Market Reaction & Sentiment
Crypto gaming appears to be more resilient than the general crypto market as a whole. A key indication of this is the fact that despite crypto prices crashing in early May 2022 six of the top ten Dapps tracked by DappRadar during this period were in the games category (9 May - 16 May), 1.3 million unique active wallets connected to games. Over the last 12 months investor sentiment on blockchain gaming has been pretty bullish with a number of funds aimed at the industry.For example, Framework Ventures’ US$400 million fund announced in April 2022, along with the number of investors backing each guild.
Guilds in their current form have shown how blockchain technology can positively impact the lives of people in third world countries, enabling positive wealth transfers and representing an opportunity that games have in introducing open systems to people who could most benefit from them.
Not without flaws guilds have to contend with the dynamics involved in the P2E market, as described in this piece and within the competitive landscape. In the early stages, competing scholarship incentives could test profitability as guilds look to entice more gamers. In such a scenario the market could burn out if a diverse range of games aren’t available to retain players or if the infrastructure isn’t robust enough to support the ecosystem. It is quite evident that demand for blockchain gaming from gamers and investors is still pretty strong despite the shifting market conditions. The growing trend of guilds diversifying also needs to be inspected over time, the success of this approach is yet to be determined. Like with most new technology life cycles, blockchain gaming is evidently in its early phases.

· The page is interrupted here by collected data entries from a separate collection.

Lemma ending_lift {A} (c : io A) s hs fs : ending c -> lift c s hs fs <> Loops.
Proof. intros Hc. unfold lift. specialize (Hc (state s)). by destruct (c (state s)) as [[a s']| |]. Qed.

(** C26: on a device whose CRTCs all count their frames, with frames that last longer
    than ten callbacks of the driver, every call that clients may make ([allowed]: on any
    CRTC, get, put, switching off and on, mode setting, each part of the wait ioctl,
    flips, reading, opening and closing a file), every interrupt and every timer returns
    in every state that such calls reach: the loops that repeat their reads of the
    hardware's counter end. *)
Theorem vblank_calls_end s r : reachable modern s -> allowed modern s r -> exists s', exec r s = Done s'.
Proof.
  intros I%reached_inv Ha. pose proof (exec_safe modern r s I Ha) as Hsafe.
  assert (exec r s <> Loops) as Hl; [|by destruct (exec r s) as [s'| |]; [exists s'|done|done]].
  destruct r; cbn [exec]; apply ending_lift;
    unfold drm_events_release, drm_dequeue_event, flip_event, flip_refused, drm_send_vblank_event, get_drm_timestamp; ends.
Qed.
End ending.

(** ** Further properties of single routines *)
Section routines.
Context {Env : vblank_env} {Sizes : vblank_sizes} (modern : bool).

Lemma dequeue_eq f total max d h x : files d !! f = Some x -> drm_dequeue_event f total max (d, h) =
  Done (match event_list x with
        | [] => (None, (d, h))
        | e :: l => if max <? sizeof_event + total then (None, (d, h))
                    else (Some e, (set_files (<[f := MkFile (s32 (event_space x + sizeof_event)) l]> (files d)) d, h))
        end).
Proof.
  intros Hx. unfold drm_dequeue_event, mbind, io_bind, file. cbn [fst]. rewrite Hx. destruct (event_list x) as [|e l]; [done|]. by destruct (_ <? _).
Qed.

Lemma read_loop_eq n copy f total max s : read_loop (S n) copy f total max s =
  match drm_dequeue_event f total max s with
  | Done (None, s) => Done (([], total), s)
  | Done (Some e, s) =>
    if negb (copy e) then Done (([], - EFAULT), s)
    else match read_loop n copy f (total + sizeof_event) max s with Done ((l, ret), s) => Done ((e :: l, ret), s) | Oops => Oops | Loops => Loops end
  | Oops => Oops
  | Loops => Loops
  end.
Proof.
  cbn [read_loop]. unfold mbind, io_bind. destruct (drm_dequeue_event f total max s) as [[[e|] s']| |]; try done.
  destruct (negb (copy e)); [done|]. by destruct (read_loop n copy f (total + sizeof_event) max s') as [[[l ret] s2]| |].
Qed.

(** A read returns the longest prefix of the file's events that fits into the buffer and
    gives their space back. *)
Lemma read_loop_prefix f max h : forall l d x total n, files d !! f = Some x -> event_list x = l -> (length l < n)%nat -> 0 <= total <= max ->
  0 <= event_space x /\ event_space x + sizeof_event * Z.of_nat (length l) <= 4096 ->
  let k := Nat.min (length l) (Z.to_nat ((max - total) / sizeof_event)) in
  read_loop n (fun _ => true) f total max (d, h) =
  Done ((take k l, total + sizeof_event * Z.of_nat k), (set_files (<[f := MkFile (event_space x + sizeof_event * Z.of_nat k) (drop k l)]> (files d)) d, h)).
Proof.
  pose proof sizeof_pos as Hs. assert (forall d x, files d !! f = Some x -> set_files (<[f := MkFile (event_space x) (event_list x)]> (files d)) d = d) as Hid.
  { intros d x Hx. rewrite insert_id; [by destruct d|]. rewrite Hx. by destruct x. }
  induction l as [|e l IH]; intros d x total n Hx El Hn Ht Hb k; (destruct n as [|n]; [cbn in Hn; lia|]); rewrite read_loop_eq, (dequeue_eq _ _ _ _ _ x Hx), El.
  - unfold k. cbn [length Nat.min take drop Z.of_nat]. rewrite Z.mul_0_r, !Z.add_0_r, <- El, (Hid d x Hx). done.
  - destruct (Z.ltb_spec max (sizeof_event + total)) as [Hm|Hm].
    + unfold k. rewrite Z.div_small by lia. rewrite Nat.min_0_r. cbn [take drop Z.of_nat]. rewrite Z.mul_0_r, !Z.add_0_r, <- El, (Hid d x Hx). done.
    + cbn [length] in *. rewrite s32_small by (unfold is_s32; lia). cbn [negb].
      rewrite (IH _ (MkFile (event_space x + sizeof_event) l) (total + sizeof_event) n); [|apply lookup_insert_eq|done|lia|lia|cbn [event_space event_list]; lia].
      assert (k = S (Nat.min (length l) (Z.to_nat ((max - (total + sizeof_event)) / sizeof_event)))) as ->.
      { unfold k. replace (max - total) with (max - (total + sizeof_event) + 1 * sizeof_event) by lia. rewrite Z.div_add by lia.
        assert (0 <= (max - (total + sizeof_event)) / sizeof_event) by (apply Z.div_pos; lia). lia. }
      cbn [event_space event_list take drop]. set (k' := Nat.min _ _). unfold set_files. cbn [files num_crtcs]. rewrite insert_insert_eq.
      replace (total + sizeof_event + sizeof_event * Z.of_nat k') with (total + sizeof_event * Z.of_nat (S k')) by lia.
      replace (event_space x + sizeof_event + sizeof_event * Z.of_nat k') with (event_space x + sizeof_event * Z.of_nat (S k')) by lia. done.
Qed.
(* ===== verification/DrmFbSys.v ===== *)
(** * Threads that work with framebuffers

    A call is a sequence of parts, each under the locks of mode setting, of the
    identifiers or of a file's list, and the parts of the calls of several threads
    interleave.  A part yields the parts that follow it.  The release of a framebuffer
    whose count dropped to 0 is made of steps of its own ([Reap]), which may come at any
    time after the part that dropped it.  [lost] records the references that
    [drm_mode_setplane] took and did not return; [private] those of the kernel's own
    framebuffers. *)

From S2P Require Import Prelude Counting Idr DrmRect DrmModes DrmFormats DrmPlane DrmFb DrmFbInv DrmFbOps DrmFbCalls.

Section fb_sys.
Context {FO : fourcc_h} {RH : drm_rect_h} {PH : drm_plane_h} {MH : drm_modes_h} {IO : idr_ops} {ME : mode_env}.

Inductive part :=
| Internal (p : Z) (crtc fb : option Z) (q : plane_rects)
| Remove (a : Z)
| RemoveLocked (a : Z)
| Unref (a : Z)
| Release (file : Z)
| FileFb (file a : Z) (cursor : option (Z * Z * drm_mode_cursor2))
| CursorCreate (limits : fb_limits) (mem : bool) (file k p : Z) (req : drm_mode_cursor2)
| CursorRef (file k p a : Z) (req : drm_mode_cursor2)
| CursorUpdate (k p a : Z) (req : drm_mode_cursor2)
| CursorOld (k p : Z) (req : drm_mode_cursor2)
| CursorLegacy (k : Z) (req : drm_mode_cursor2)
| Answer (privileged : bool) (a : Z)
| Dirty (mem readable clips : bool) (a flags num_clips : Z).

Definition run_part (c : part) : md (list part) :=
  match c with
  | Internal p crtc fb q => _ ← __setplane_internal p crtc fb q; mret []
  | Remove a => fb ← the_fb a; mret (if 1 <? refcount fb then [RemoveLocked a] else [Unref a])
  | RemoveLocked a => _ ← remove_locked a; mret [Unref a]
  | Unref a => _ ← drm_framebuffer_unreference a; mret []
  | Release file =>
      fb ← release_find file;
      mret match fb with None => [] | Some a => [Remove a; Release file] end
  | FileFb file a cursor =>
      _ ← add_file file a;
      mret match cursor with None => [] | Some (k, p, req) => [CursorRef file k p a req] end
  | CursorCreate limits mem file k p req =>
      fb ← add_create limits mem file (cursor_request req);
      mret match fb with inl _ => [] | inr a => [FileFb file a (Some (k, p, req))] end
  | CursorRef file k p a req => _ ← drm_framebuffer_reference a; mret [CursorUpdate k p a req]
  | CursorUpdate k p a req => _ ← cursor_update k p (Some a) req; mret []
  | CursorOld k p req => fb ← cursor_old p req; _ ← cursor_update k p fb req; mret []
  | CursorLegacy k req => _ ← cursor_legacy k req; mret []
  | Answer privileged a => _ ← getfb_answer privileged a; mret [Unref a]
  | Dirty mem readable clips a flags n => _ ← dirtyfb_answer mem readable clips a flags n; mret [Unref a]
  end.

(** The calls of user space and of the kernel. *)
Inductive call :=
| Addfb (limits : fb_limits) (mem : bool) (file : Z) (or : drm_mode_fb_cmd)
| Addfb2 (limits : fb_limits) (mem : bool) (file : Z) (r : drm_mode_fb_cmd2)
| Rmfb (file id : Z)
| Setplane (plane_id fb_id crtc_id : Z) (q : plane_rects)
| Setcrtc (mem mem_id mem_set : bool) (num_connector : Z) (r : drm_mode_crtc)
| PageFlip (async : bool) (event crtc_id fb_id flags reserved : Z)
| Cursor (limits : fb_limits) (mem : bool) (file : Z) (req : drm_mode_cursor2)
| Getfb (privileged : bool) (id : Z)
| Dirtyfb (mem readable clips : bool) (id flags num_clips : Z)
| Close (file : Z)
| Restore (sets : list drm_mode_set)
| Private (mem : bool) (l : fb_layout).

(** The first part of a call: what follows, the references that it loses, and the
    framebuffer it makes for the kernel. *)
Definition start (c : call) : md (list part * list Z * list Z) :=
  match c with
  | Addfb limits mem file or =>
      fb ← add_create limits mem file (addfb_request or);
      mret (match fb with inl _ => [] | inr a => [FileFb file a None] end, [], [])
  | Addfb2 limits mem file r =>
      fb ← add_create limits mem file r;
      mret (match fb with inl _ => [] | inr a => [FileFb file a None] end, [], [])
  | Rmfb file id => fb ← rmfb_find file id; mret (match fb with None => [] | Some a => [Remove a] end, [], [])
  | Setplane plane_id fb_id crtc_id q =>
      '(ret, p, crtc, fb) ← setplane_find plane_id fb_id crtc_id q;
      mret (if truth ret then ([], match fb with None => [] | Some a => [a] end, []) else ([Internal p crtc fb q], [], []))
  | Setcrtc mem mem_id mem_set n r => _ ← drm_mode_setcrtc mem mem_id mem_set n r; mret ([], [], [])
  | PageFlip async event crtc_id fb_id flags reserved =>
      _ ← drm_mode_page_flip_ioctl async event crtc_id fb_id flags reserved; mret ([], [], [])
  | Cursor limits mem file req =>
      crtc ← cursor_find req;
      mret (match crtc with
            | inl _ => []
            | inr (k, None) => [CursorLegacy k req]
            | inr (k, Some p) => if cursor_new req then [CursorCreate limits mem file k p req] else [CursorOld k p req]
            end, [], [])
  | Getfb privileged id =>
      fb ← drm_framebuffer_lookup id; mret (match fb with None => [] | Some a => [Answer privileged a] end, [], [])
  | Dirtyfb mem readable clips id flags n =>
      fb ← drm_framebuffer_lookup id;
      mret (match fb with None => [] | Some a => [Dirty mem readable clips a flags n] end, [], [])
  | Close file => mret ([Release file], [], [])
  | Restore sets => _ ← restore_fbdev_mode sets; mret ([], [], [])
  | Private mem l =>
      a ← reads next;
      _ ← modify (with_next (a + 1));
      _ ← drm_framebuffer_init mem a l;
      mret ([], [], [a])
  end.

Record sys := MkSys { dev : device; threads : list (list part); lost : list Z; private : list Z }.

(** A call starts, a thread runs its next part, or the release of a framebuffer makes
    its next step. *)
Inductive event := Start (c : call) | Run (i : nat) | Reap (a : Z).

Definition exec (s : sys) (ev : event) : run sys :=
  match ev with
  | Start c =>
      match start c (dev s) with
      | Done (parts, l, new, d) => Done (MkSys d (parts :: threads s) (l ++ lost s) (new ++ private s))
      | Oops => Oops | Loops => Loops
      end
  | Run i =>
      match threads s !! i with
      | Some (c :: rest) =>
          match run_part c (dev s) with
          | Done (parts, d) => Done (MkSys d (<[i := parts ++ rest]> (threads s)) (lost s) (private s))
          | Oops => Oops | Loops => Loops
          end
      | _ => Done s
      end
  | Reap a =>
      if bool_decide (a ∈ dying (dev s)) then
        match reap a (dev s) with
        | Done (_, d) => Done (MkSys d (threads s) (lost s) (private s))
        | Oops => Oops | Loops => Loops
        end
      else Done s
  end.

(** ** References in the hands of threads *)

Definition part_refs (c : part) : list Z :=
  match c with
  | Internal _ _ fb _ => held fb
  | Remove a | RemoveLocked a | Unref a | FileFb _ a _ | CursorUpdate _ _ a _ | Answer _ a | Dirty _ _ _ a _ _ => [a]
  | _ => []
  end.

Definition thread_refs (l : list part) : list Z := mjoin (part_refs <$> l).
Definition hands (s : sys) : list Z := mjoin (thread_refs <$> threads s) ++ lost s ++ private s.

(** What a part of a plane's update relies on. *)
Definition part_ok (d : device) (c : part) : Prop :=
  match c with
  | Internal p crtc fb _ => p ∈ plane_list d /\ (forall a, fb = Some a -> exists c, crtc = Some c /\ c ∈ crtc_list d)
  | FileFb _ _ (Some (k, p, _)) | CursorCreate _ _ _ k p _ | CursorRef _ k p _ _ | CursorUpdate k p _ _ | CursorOld k p _ =>
      k ∈ crtc_list d /\ p ∈ plane_list d
  | _ => True
  end.

(** The framebuffers that are about to be put on the list of a file. *)
Definition to_file (c : part) : list Z := match c with FileFb _ a _ => [a] | _ => [] end.
Definition thread_files (l : list part) : list Z := mjoin (to_file <$> l).
Definition filing (s : sys) : list Z := mjoin (thread_files <$> threads s).

(** ** Which steps may be made

    An identifier is left when a framebuffer is created; the framebuffer that the cursor
    call has just put on the file's list is still there when the call takes its
    reference; and the console is restored only while everything that an overlay or a
    cursor shows has another holder, with framebuffers of the kernel's own.  On the other
    paths the code is wrong ([fb_init_failure_crashes], [cursor_race_uses_freed],
    [restore_hits_bug]). *)
Definition part_allowed (d : device) (c : part) : Prop :=
  match c with
  | CursorCreate _ mem _ _ _ _ => ids_left mem d
  | CursorRef file _ _ a _ => a ∈ default [] (filp_fbs d !! file)
  | _ => True
  end.

Definition event_ok (s : sys) (ev : event) : Prop :=
  match ev with
  | Start (Addfb _ mem _ _) | Start (Addfb2 _ mem _ _) | Start (Private mem _) => ids_left mem (dev s)
  | Start (Restore sets) =>
      owned (hands s) (dev s) /\
      Forall (fun set => (forall a, set_fb set = Some a -> a ∈ private s) /\ set_crtc_ptr set ∈ crtc_list (dev s)) sets
  | Run i => match threads s !! i with Some (c :: _) => part_allowed (dev s) c | _ => True end
  | _ => True
  end.

(** A device that was just set up: no framebuffers, and nothing is shown. *)
Record booted (d : device) : Prop := {
  bo_static : Static d;
  bo_ids : Ids d;
  bo_fbs : fbs d = ∅;
  bo_list : fb_list d = [] /\ num_fb d = 0;
  bo_files : filp_fbs d = ∅;
  bo_dying : dying d = ∅;
  bo_dark p x : planes d !! p = Some x -> p_fb x = None /\ p_old_fb x = None;
}.

Inductive reachable : sys -> Prop :=
| reach_boot d : booted d -> reachable (MkSys d [] [] [])
| reach_step s ev s' : reachable s -> event_ok s ev -> exec s ev = Done s' -> reachable s'.

End fb_sys.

Our analysis indicates that more guilds are looking to cooperate with other guilds in partnerships or by offering guild management tools. Over time these interactions will likely include the ability for scholars to own their data, allowing for things like transferable player profiles. Diversifying guilds made up the majority of the guilds we profiled, they all shared the aims of incorporating more areas of gaming, building infrastructure and offering extended services. The majority of guilds appear to be leveraging their existing users to spin out into other areas while also attracting more traditional gamers, this has obvious upsides overall for both guilds and gamers alike.
KyberVentures Involvements with Game Guilds
Our theory in investing in GameFi is based on the conviction that GameFi can provide financial and social opportunities on top of the same quality as traditional games. Recent growth evidently indicates that this industry will absorb an increasingly bigger crowd, by shifting the entire gaming industry, especially in terms of how players interact with games. The video game industry is already bigger than the movie industry. In fact, the gaming industry has surpassed the movie and music industries combined, in terms of revenue. A large part of this growth is coming out of Asia, which is where the team of Kyber Ventures is situated and the market we know best.
Kyber Ventures has successfully led and invested in Asia-based GameFi projects, such as Pegaxy, Sipher, Cadenverse, The Parallel, Metamerge, Heroes of the Land(HOL), Cyberium, Elpis Battle and MadMonkey guild.